Stored data
★ ★ ★ ★ ★
(** C3. The amount handler cleans its input; when the cleaned value does
    not match the pattern built from [currentMarketAskPrecision] the
    state is left as it is, and when it matches, the amount becomes the
    cleaned value and nothing else changes.  The pattern is the decimal
    one limited by the precision: it matches the values of the shape
    [Words.amountShape]. *)
Theorem handleAmountChange_spec (value : string) (s : State.t) :
  (RegExp.test (amountPattern (State.currentMarketAskPrecision s))
               (cleanPositiveFloatInput value) = false ->
   handleAmountChange value s = s)
  /\ (RegExp.test (amountPattern (State.currentMarketAskPrecision s))
                  (cleanPositiveFloatInput value) = true ->
      State.amount (handleAmountChange value s) = cleanPositiveFloatInput value
      /\ handleAmountChange value s
         = State.set_amount (cleanPositiveFloatInput value) s)
  /\ (RegExp.test (amountPattern (State.currentMarketAskPrecision s))
                  (cleanPositiveFloatInput value) = true
      <-> Words.amountShape (N.to_nat (State.currentMarketAskPrecision s))
                            (cleanPositiveFloatInput value)).
Proof.
  unfold handleAmountChange. split; [| split].
  - intros ->. reflexivity.
  - intros ->. split; reflexivity.
  - apply amountPattern_accepts.
Qed.

Lemma checkButtonIsDisabled_invalid_amount sa sp price props s :
  (sa <=? 0) = true -> checkButtonIsDisabled sa sp price props s = true.
Proof.
  intros H. unfold checkButtonIsDisabled. rewrite H.
  rewrite !orb_true_r. reflexivity.
Qed.

(** C4. When the amount is the string ["0"], the safe amount is [0], so
    [checkButtonIsDisabled] returns [true] and the submit button is
    disabled, whatever the props and the rest of the state. *)
Theorem amount_zero_disables (props : Props.t) (s : State.t) :
  State.amount s = "0" ->
  safeAmount s = 0
  /\ checkButtonIsDisabled (safeAmount s) (safePrice props s)
                           (State.price s) props s = true
  /\ View.submitDisabled (render props s) = true.
Proof.
  intros Ha.
  assert (Hs : safeAmount s = 0).
  { unfold safeAmount. rewrite Ha, Number_0. reflexivity. }
  assert (Hd : checkButtonIsDisabled (safeAmount s) (safePrice props s)
                                     (State.price s) props s = true).
  { apply checkButtonIsDisabled_invalid_amount. rewrite Hs. reflexivity. }
  auto.
Qed.

(** C9. When the [available] prop is [undefined] or [0] (a zero of either
    sign), [checkButtonIsDisabled] returns [true], whatever its other
    arguments, and the submit button is disabled. *)
Theorem no_available_disables (props : Props.t) (s : State.t)
    (sa sp : float) (price : string) :
  Props.available props = None
  \/ (exists a, Props.available props = Some a /\ is_zero a = true) ->
  checkButtonIsDisabled sa sp price props s = true
  /\ View.submitDisabled (render props s) = true.
Proof.
  intros Hav.
  assert (Hn : negb (JS.truthy_opt JS.truthy_number (Props.available props)) = true).
  { destruct Hav as [-> | (a & -> & Ha)]; [reflexivity |].
    simpl. unfold JS.truthy_number. rewrite Ha. reflexivity. }
  assert (Hd : forall a b c,
             checkButtonIsDisabled a b c props s = true).
  { intros a b c. unfold checkButtonIsDisabled. rewrite Hn.
    rewrite orb_true_r. reflexivity. }
  split; [apply Hd |]. unfold render; simpl. apply Hd.
Qed.

(** C10. When [totalPrice / Number(amount)] is zero or [NaN], as it is for
    an empty amount, or an amount parsing to zero, with a zero total,
    [safePrice] is the [priceMarket] of the state; when the quotient is
    any other number, [Infinity] included, [safePrice] is the quotient;
    the unit price shown is [safePrice] formatted to the bid
    precision. *)
Theorem safePrice_fallback (props : Props.t) (s : State.t) :
  (is_zero (totalPrice props s / JS.Number (State.amount s)) = true
   \/ is_nan (totalPrice props s / JS.Number (State.amount s)) = true ->
   safePrice props s = State.priceMarket s)
  /\ (is_zero (totalPrice props s) = true ->
      State.amount s = "" \/ is_zero (JS.Number (State.amount s)) = true ->
      safePrice props s = State.priceMarket s)
  /\ (is_zero (totalPrice props s / JS.Number (State.amount s)) = false ->
      is_nan (totalPrice props s / JS.Number (State.amount s)) = false ->
      safePrice props s = totalPrice props s / JS.Number (State.amount s))
  /\ (totalPrice props s / JS.Number (State.amount s) = infinity ->
      safePrice props s = infinity)
  /\ View.unitPrice (render props s) =
     handleSetValue
       (Some (Decimal_format (Some (safePrice props s))
                             (State.currentMarketBidPrecision s))) "0".
Proof.
  unfold safePrice. repeat split.
  - intros Hq. apply or_number_falsy, truthy_number_false. exact Hq.
  - intros Ht Ha. apply or_number_falsy, truthy_number_false. right.
    apply zero_div_zero; [exact Ht |].
    destruct Ha as [-> | Ha]; [reflexivity | exact Ha].
  - intros Hz Hn. apply or_number_truthy, truthy_number_true. auto.
  - intros ->. reflexivity.
Qed.

(** C5, amended. The order handed to [onSubmit] carries the form type
    ([buy] or [sell]), the order type, the amount string and a number for
    [available]; its price is the [price] string of the state unless the
    order type is ['Market'], in which case it is the [priceMarket]
    number of the state. *)
Theorem order_shape (props : Props.t) (s : State.t) :
  exists order : Order.t,
    snd (handleSubmit props s) = [onSubmit order]
    /\ Order.type order = Props.type props
    /\ Order.orderType order = State.orderType s
    /\ Order.amount order = State.amount s
    /\ Order.available order = JS.or_opt_number (Props.available props) 0
    /\ (State.orderType s = "Market" ->
        Order.price order = ofNumber (State.priceMarket s))
    /\ (State.orderType s <> "Market" ->
        Order.price order = ofString (State.price s)).
Proof.
  eexists. split; [reflexivity |]. simpl. repeat split.
  - intros Hm. apply str_eq_true in Hm. rewrite Hm. reflexivity.
  - intros Hm. apply str_eq_false in Hm. rewrite Hm. reflexivity.
Qed.

(** C7. The submit handler calls [onSubmit] once, with the order built
    from the props and the state, and then empties the amount and the
    price; the order type, the market price, the precisions and the
    focus flags stay as they were. *)
Theorem handleSubmit_frame (props : Props.t) (s : State.t) :
  snd (handleSubmit props s)
  = [onSubmit
       (Order.mk (Props.type props) (State.orderType s) (State.amount s)
          (if JS.str_eq (State.orderType s) "Market"
           then ofNumber (State.priceMarket s)
           else ofString (State.price s))
          (JS.or_opt_number (Props.available props) 0))]
  /\ fst (handleSubmit props s)
     = State.mk (State.orderType s) "" "" (State.priceMarket s)
         (State.currentMarketAskPrecision s)
         (State.currentMarketBidPrecision s)
         (State.amountFocused s) (State.priceFocused s).
Proof. split; reflexivity. Qed.

End OrderFormFacts.

(** ** The theorems at work on the sample forms *)

Section Runs.
Local Open Scope float_scope.
#[local] Existing Instance Sample.helpers.
#[local] Existing Instance Sample.countries.

(** Typing ["1,2345"] sets the amount to ["1.2345"]; typing ["1,23456"],
    one decimal too many for the precision 4, changes nothing. *)
Lemma handleAmountChange_run :
  OrderForm.State.amount (OrderForm.handleAmountChange "1,2345" Sample.state)
  = "1.2345"
  /\ OrderForm.handleAmountChange "1,23456" Sample.state = Sample.state.
Proof.
  split.
  - refine (proj1 (proj1 (proj2 (handleAmountChange_spec "1,2345" Sample.state)) _)).
    vm_compute. reflexivity.
  - apply (proj1 (handleAmountChange_spec "1,23456" Sample.state)).
    vm_compute. reflexivity.
Defined.

Lemma amount_zero_disables_run :
  OrderForm.State.amount Sample.zeroState = "0"
  /\ OrderForm.View.submitDisabled
       (OrderForm.render Sample.props Sample.zeroState) = true.
Proof.
  split; [reflexivity |].
  apply (amount_zero_disables Sample.props Sample.zeroState). reflexivity.
Defined.

Lemma no_available_disables_run :
  OrderForm.View.submitDisabled
    (OrderForm.render Sample.propsNoFunds Sample.state) = true
  /\ OrderForm.checkButtonIsDisabled 3 15 "" Sample.propsEmptied Sample.state
     = true.
Proof.
  split.
  - apply (no_available_disables Sample.propsNoFunds Sample.state 3 15 "").
    left. reflexivity.
  - apply (no_available_disables Sample.propsEmptied Sample.state 3 15 "").
    right. exists 0. split; reflexivity.
Defined.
★ ★ ★ ★ ★
• _THE PROBLEM_:
Show all lines above holding "Some".

• _RESULT OF THIS EXERCISE_:
  \/ (exists a, Props.available props = Some a /\ is_zero a = true) ->
       (Some (Decimal_format (Some (safePrice props s))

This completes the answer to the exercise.